▶ **Task input**
-=-=-=-=-
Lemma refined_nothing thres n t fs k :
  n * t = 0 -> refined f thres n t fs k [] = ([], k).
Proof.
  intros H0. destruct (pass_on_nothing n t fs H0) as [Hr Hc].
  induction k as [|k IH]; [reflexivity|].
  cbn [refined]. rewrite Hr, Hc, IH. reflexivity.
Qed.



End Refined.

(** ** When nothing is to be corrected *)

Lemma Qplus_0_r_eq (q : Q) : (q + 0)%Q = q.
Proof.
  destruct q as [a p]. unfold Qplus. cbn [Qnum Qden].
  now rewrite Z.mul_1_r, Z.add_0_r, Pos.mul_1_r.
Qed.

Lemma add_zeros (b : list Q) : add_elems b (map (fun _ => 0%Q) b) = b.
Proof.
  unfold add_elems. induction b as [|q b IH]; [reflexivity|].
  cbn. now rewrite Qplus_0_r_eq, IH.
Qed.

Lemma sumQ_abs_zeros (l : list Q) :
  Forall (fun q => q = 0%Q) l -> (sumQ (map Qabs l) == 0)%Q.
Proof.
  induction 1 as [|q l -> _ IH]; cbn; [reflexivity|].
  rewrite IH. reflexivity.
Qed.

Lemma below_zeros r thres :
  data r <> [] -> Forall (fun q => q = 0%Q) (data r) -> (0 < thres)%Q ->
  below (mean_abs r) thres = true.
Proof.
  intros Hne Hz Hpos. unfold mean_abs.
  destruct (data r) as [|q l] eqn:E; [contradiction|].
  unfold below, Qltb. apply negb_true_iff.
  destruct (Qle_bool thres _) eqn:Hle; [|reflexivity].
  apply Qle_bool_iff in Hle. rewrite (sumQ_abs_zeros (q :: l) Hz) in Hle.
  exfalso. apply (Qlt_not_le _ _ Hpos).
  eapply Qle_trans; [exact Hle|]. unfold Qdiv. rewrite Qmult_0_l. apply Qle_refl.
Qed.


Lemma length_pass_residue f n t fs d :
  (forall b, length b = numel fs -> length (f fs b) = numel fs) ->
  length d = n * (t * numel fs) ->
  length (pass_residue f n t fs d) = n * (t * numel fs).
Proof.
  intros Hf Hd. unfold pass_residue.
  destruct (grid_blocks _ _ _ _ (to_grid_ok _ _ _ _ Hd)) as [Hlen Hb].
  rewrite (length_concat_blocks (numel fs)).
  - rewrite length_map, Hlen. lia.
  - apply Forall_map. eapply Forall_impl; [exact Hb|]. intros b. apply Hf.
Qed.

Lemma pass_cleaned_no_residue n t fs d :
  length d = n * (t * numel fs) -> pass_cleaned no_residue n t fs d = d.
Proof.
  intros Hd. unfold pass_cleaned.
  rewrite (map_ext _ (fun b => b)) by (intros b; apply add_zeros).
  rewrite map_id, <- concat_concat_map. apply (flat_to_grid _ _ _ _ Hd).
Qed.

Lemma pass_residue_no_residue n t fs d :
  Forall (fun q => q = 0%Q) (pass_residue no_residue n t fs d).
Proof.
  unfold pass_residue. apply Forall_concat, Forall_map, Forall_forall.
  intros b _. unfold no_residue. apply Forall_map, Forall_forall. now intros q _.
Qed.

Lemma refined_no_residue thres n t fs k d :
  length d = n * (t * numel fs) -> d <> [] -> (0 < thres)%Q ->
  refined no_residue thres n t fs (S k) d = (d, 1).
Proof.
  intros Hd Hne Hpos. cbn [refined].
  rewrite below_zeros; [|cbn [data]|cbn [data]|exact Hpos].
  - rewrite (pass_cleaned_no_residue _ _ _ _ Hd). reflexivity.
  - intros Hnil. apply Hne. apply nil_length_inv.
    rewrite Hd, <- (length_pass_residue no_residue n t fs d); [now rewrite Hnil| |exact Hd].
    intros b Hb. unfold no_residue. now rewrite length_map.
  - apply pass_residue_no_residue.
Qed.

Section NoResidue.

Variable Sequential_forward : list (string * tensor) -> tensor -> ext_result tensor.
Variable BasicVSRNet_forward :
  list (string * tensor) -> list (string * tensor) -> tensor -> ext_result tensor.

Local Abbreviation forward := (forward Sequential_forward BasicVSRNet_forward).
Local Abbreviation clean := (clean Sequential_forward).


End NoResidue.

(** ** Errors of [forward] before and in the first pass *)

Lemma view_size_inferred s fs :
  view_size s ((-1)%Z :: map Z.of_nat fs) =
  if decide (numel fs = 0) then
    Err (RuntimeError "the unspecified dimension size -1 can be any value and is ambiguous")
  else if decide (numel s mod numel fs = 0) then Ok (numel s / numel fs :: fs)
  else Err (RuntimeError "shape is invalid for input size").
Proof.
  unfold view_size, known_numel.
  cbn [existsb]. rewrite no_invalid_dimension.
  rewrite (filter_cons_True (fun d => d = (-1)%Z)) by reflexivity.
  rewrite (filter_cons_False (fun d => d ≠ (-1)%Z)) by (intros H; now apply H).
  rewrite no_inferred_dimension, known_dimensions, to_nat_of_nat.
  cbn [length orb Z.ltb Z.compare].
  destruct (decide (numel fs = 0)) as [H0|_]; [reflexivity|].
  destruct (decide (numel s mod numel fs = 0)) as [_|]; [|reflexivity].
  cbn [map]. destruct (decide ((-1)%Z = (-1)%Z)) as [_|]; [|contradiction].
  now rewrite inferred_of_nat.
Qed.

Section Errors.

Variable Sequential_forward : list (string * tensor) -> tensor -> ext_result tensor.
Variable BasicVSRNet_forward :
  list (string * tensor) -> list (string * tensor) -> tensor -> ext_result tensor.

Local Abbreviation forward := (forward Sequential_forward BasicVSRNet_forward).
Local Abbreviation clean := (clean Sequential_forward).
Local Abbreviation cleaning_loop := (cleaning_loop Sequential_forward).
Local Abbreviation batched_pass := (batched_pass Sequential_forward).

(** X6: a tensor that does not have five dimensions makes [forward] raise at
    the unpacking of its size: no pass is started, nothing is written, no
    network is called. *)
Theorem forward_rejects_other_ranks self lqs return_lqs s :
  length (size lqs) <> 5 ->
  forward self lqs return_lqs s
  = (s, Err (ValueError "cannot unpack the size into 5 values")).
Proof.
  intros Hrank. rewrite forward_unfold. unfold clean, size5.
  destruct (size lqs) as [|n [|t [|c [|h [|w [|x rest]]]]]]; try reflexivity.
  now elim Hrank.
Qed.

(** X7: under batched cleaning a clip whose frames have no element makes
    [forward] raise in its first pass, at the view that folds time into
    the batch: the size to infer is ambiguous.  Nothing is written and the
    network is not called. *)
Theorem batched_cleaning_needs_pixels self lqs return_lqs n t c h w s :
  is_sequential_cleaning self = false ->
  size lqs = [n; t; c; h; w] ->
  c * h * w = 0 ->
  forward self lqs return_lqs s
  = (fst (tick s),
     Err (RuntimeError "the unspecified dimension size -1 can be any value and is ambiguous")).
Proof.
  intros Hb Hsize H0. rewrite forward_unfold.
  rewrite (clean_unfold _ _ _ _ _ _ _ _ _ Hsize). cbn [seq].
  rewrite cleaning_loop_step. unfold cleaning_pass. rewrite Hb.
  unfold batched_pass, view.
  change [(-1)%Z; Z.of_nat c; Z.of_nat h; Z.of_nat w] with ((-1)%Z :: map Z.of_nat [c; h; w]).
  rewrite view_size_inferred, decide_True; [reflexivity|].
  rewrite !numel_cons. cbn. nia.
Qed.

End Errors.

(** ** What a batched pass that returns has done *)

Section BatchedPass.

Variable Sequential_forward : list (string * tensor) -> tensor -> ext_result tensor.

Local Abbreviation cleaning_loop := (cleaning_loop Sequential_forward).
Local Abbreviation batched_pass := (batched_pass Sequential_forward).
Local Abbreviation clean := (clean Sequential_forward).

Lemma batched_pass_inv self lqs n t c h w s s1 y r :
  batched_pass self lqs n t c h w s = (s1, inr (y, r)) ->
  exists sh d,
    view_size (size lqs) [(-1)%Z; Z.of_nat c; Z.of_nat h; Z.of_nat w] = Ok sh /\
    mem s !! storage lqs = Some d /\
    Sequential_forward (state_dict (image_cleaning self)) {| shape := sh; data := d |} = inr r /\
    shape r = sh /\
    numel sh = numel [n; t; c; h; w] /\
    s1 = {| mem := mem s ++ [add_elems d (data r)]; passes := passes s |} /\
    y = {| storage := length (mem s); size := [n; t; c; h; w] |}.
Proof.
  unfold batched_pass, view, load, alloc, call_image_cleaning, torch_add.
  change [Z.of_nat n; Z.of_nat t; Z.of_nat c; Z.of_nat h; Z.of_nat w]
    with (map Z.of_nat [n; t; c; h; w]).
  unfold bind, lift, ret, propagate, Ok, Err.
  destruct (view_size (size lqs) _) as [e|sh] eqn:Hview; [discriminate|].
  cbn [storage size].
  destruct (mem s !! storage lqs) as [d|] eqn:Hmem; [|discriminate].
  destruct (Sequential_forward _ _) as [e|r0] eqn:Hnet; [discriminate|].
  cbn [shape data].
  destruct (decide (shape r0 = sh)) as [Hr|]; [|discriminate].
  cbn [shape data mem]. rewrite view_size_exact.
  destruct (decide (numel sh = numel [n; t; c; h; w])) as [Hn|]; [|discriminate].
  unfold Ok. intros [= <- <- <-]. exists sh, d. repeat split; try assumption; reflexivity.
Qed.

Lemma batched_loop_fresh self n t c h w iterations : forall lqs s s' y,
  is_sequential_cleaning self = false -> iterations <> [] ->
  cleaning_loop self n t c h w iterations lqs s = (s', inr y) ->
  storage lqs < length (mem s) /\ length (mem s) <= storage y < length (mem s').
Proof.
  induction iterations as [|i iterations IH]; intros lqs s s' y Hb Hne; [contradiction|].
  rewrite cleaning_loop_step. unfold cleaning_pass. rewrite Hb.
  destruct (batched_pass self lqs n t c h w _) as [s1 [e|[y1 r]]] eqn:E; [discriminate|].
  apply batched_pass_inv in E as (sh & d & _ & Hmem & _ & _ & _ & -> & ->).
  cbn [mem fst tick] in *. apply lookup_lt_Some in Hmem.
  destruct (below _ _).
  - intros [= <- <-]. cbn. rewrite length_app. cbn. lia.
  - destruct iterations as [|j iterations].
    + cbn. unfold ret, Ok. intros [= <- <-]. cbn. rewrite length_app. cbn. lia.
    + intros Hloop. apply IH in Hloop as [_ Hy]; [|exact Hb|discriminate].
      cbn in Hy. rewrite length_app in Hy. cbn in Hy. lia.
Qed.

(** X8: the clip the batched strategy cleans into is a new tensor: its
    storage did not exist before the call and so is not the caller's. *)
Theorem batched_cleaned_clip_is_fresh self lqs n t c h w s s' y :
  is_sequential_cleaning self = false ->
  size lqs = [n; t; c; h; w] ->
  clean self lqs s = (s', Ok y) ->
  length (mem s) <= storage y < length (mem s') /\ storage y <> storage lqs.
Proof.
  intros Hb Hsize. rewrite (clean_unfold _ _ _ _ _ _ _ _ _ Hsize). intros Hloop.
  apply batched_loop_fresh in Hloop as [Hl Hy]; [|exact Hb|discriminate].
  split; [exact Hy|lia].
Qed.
-=-=-=-=-
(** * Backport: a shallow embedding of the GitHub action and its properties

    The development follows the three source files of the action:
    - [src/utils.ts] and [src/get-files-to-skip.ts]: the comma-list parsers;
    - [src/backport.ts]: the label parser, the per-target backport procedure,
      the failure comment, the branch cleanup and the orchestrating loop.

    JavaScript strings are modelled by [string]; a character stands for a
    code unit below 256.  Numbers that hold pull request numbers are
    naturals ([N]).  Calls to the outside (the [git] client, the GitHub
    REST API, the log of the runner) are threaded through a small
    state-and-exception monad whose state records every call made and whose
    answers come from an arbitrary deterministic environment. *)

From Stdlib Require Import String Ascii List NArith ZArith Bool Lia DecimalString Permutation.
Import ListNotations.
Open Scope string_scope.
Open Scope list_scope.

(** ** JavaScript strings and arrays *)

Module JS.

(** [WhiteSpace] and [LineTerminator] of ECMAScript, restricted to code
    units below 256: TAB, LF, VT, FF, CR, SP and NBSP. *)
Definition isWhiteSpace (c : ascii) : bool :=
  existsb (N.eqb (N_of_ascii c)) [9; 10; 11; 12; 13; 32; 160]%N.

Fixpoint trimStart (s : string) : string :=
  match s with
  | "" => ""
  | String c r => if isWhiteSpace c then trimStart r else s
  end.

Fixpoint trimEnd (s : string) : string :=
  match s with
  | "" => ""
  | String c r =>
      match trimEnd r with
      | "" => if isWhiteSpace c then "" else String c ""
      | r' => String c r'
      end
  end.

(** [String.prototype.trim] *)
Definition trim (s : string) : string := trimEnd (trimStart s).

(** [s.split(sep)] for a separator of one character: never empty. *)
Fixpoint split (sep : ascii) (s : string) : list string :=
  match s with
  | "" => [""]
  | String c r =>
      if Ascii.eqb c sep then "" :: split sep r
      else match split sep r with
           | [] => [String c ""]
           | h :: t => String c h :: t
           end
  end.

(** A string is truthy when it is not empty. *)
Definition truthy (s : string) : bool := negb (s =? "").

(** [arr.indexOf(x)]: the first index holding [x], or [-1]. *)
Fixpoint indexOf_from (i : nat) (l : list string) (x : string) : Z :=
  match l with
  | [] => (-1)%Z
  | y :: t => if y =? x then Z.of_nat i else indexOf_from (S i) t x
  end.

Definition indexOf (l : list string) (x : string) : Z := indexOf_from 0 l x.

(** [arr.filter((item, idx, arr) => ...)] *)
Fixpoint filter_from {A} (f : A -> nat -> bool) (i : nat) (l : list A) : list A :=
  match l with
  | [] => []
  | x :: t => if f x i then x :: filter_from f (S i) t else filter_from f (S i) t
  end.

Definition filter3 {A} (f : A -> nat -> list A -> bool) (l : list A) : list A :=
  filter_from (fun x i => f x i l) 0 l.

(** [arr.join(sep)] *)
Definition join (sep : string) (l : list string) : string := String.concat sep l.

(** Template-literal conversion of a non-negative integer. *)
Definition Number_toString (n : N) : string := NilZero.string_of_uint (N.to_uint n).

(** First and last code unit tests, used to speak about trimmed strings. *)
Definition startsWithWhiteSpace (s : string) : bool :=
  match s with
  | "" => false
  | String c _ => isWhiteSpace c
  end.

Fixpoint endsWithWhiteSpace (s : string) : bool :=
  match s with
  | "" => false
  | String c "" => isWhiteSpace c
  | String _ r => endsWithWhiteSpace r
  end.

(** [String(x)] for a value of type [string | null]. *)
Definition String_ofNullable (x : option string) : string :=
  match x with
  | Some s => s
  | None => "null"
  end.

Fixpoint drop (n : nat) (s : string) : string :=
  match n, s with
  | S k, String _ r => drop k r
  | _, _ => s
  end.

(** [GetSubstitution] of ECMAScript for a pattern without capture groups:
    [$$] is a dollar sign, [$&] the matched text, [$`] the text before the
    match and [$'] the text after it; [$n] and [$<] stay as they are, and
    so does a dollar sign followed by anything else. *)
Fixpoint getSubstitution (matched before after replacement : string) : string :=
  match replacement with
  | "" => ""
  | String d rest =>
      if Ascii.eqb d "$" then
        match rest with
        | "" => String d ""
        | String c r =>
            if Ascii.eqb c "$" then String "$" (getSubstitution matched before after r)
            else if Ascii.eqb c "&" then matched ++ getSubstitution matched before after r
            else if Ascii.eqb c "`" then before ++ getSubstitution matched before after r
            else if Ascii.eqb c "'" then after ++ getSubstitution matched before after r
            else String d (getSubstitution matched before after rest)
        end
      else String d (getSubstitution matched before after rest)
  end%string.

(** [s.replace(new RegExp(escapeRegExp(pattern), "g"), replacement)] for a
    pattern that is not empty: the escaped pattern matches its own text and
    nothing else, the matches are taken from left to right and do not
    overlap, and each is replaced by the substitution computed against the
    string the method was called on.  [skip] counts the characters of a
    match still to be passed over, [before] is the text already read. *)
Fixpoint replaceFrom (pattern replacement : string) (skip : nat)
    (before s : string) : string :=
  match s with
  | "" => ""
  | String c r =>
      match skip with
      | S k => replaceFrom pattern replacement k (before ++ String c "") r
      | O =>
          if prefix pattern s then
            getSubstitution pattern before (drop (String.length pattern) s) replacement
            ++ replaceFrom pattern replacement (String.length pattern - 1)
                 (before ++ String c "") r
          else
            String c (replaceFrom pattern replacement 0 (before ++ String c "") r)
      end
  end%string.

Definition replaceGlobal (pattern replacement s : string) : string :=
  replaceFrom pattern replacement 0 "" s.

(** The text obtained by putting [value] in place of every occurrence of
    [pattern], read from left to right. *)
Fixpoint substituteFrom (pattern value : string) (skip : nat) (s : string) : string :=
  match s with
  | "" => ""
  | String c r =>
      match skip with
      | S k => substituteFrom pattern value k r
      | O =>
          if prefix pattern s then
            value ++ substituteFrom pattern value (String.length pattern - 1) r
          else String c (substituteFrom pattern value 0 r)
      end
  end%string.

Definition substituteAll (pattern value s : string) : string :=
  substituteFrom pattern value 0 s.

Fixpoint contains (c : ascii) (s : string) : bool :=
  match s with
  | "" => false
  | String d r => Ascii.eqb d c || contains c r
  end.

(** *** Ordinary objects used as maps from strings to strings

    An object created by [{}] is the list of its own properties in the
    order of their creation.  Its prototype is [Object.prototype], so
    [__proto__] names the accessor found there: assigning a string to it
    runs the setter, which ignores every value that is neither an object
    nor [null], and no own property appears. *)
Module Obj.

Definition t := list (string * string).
-=-=-=-=-
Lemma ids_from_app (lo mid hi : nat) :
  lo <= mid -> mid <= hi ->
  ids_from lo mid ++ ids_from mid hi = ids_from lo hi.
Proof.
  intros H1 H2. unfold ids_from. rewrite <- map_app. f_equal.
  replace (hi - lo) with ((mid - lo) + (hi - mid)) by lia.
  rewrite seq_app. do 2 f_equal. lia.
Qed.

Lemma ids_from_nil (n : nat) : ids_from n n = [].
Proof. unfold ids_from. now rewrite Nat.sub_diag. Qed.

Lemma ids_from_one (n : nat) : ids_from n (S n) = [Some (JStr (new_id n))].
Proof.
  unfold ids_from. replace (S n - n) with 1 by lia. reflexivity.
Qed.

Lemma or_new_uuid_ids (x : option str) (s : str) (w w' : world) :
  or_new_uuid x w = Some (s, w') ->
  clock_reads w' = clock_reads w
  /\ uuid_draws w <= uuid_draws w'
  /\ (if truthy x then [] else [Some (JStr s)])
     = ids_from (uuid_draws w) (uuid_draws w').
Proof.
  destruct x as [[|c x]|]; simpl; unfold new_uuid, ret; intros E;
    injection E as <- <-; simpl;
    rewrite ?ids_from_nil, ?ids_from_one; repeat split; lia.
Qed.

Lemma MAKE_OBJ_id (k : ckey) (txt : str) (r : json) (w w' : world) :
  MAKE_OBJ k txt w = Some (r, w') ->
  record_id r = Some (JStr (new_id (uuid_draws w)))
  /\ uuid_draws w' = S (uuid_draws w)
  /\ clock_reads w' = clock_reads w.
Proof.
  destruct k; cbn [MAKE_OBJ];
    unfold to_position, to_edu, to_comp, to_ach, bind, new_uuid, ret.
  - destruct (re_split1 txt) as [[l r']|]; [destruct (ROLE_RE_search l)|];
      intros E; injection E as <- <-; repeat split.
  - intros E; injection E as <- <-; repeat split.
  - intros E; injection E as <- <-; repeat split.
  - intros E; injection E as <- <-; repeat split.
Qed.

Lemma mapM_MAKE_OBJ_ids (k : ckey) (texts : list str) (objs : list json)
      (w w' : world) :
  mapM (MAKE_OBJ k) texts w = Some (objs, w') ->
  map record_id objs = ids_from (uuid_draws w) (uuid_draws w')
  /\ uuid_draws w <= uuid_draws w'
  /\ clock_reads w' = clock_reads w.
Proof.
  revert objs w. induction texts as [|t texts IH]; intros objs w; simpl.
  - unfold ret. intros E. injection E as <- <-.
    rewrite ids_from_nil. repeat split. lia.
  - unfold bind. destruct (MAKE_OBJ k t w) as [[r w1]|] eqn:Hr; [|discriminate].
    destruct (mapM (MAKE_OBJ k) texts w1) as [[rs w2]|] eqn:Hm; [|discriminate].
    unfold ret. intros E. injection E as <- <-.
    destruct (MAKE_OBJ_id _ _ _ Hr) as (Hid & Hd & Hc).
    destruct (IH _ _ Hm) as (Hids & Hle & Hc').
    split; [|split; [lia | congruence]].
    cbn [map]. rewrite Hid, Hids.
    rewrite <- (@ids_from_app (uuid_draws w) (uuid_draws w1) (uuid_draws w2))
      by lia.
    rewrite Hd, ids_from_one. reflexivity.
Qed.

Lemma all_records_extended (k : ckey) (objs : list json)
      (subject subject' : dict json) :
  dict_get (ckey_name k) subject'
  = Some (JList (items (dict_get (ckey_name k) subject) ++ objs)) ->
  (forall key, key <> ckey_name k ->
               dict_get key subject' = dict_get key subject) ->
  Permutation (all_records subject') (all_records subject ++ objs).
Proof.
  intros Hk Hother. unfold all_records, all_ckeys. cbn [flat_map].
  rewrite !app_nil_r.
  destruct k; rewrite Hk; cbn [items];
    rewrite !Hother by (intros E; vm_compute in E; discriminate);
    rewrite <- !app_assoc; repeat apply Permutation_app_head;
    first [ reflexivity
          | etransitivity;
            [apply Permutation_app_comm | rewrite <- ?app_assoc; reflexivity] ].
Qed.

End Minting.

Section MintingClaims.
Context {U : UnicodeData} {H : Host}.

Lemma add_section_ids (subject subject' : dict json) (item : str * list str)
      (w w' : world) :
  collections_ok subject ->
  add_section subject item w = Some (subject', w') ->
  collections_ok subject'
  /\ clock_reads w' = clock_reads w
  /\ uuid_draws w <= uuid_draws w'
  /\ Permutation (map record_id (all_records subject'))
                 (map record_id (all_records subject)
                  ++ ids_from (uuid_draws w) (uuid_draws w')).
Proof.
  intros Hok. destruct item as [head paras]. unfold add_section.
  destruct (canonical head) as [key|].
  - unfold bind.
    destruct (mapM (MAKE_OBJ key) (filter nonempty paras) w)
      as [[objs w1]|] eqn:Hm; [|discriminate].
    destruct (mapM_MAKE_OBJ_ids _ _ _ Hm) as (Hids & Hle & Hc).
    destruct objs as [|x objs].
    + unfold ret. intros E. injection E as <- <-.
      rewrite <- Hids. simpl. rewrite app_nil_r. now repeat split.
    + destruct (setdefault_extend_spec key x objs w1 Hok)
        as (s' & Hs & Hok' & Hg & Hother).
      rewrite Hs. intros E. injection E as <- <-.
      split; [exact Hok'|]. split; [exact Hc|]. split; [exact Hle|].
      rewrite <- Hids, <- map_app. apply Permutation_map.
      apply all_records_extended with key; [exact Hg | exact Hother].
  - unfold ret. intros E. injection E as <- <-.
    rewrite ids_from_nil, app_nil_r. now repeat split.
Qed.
-=-=-=-=-
▶ **Aim of the exercise**
Go through the records line by line, and copy each line that holds the string "prototype".

▶ **Task result**
(** [String.prototype.trim] *)
    order of their creation.  Its prototype is [Object.prototype], so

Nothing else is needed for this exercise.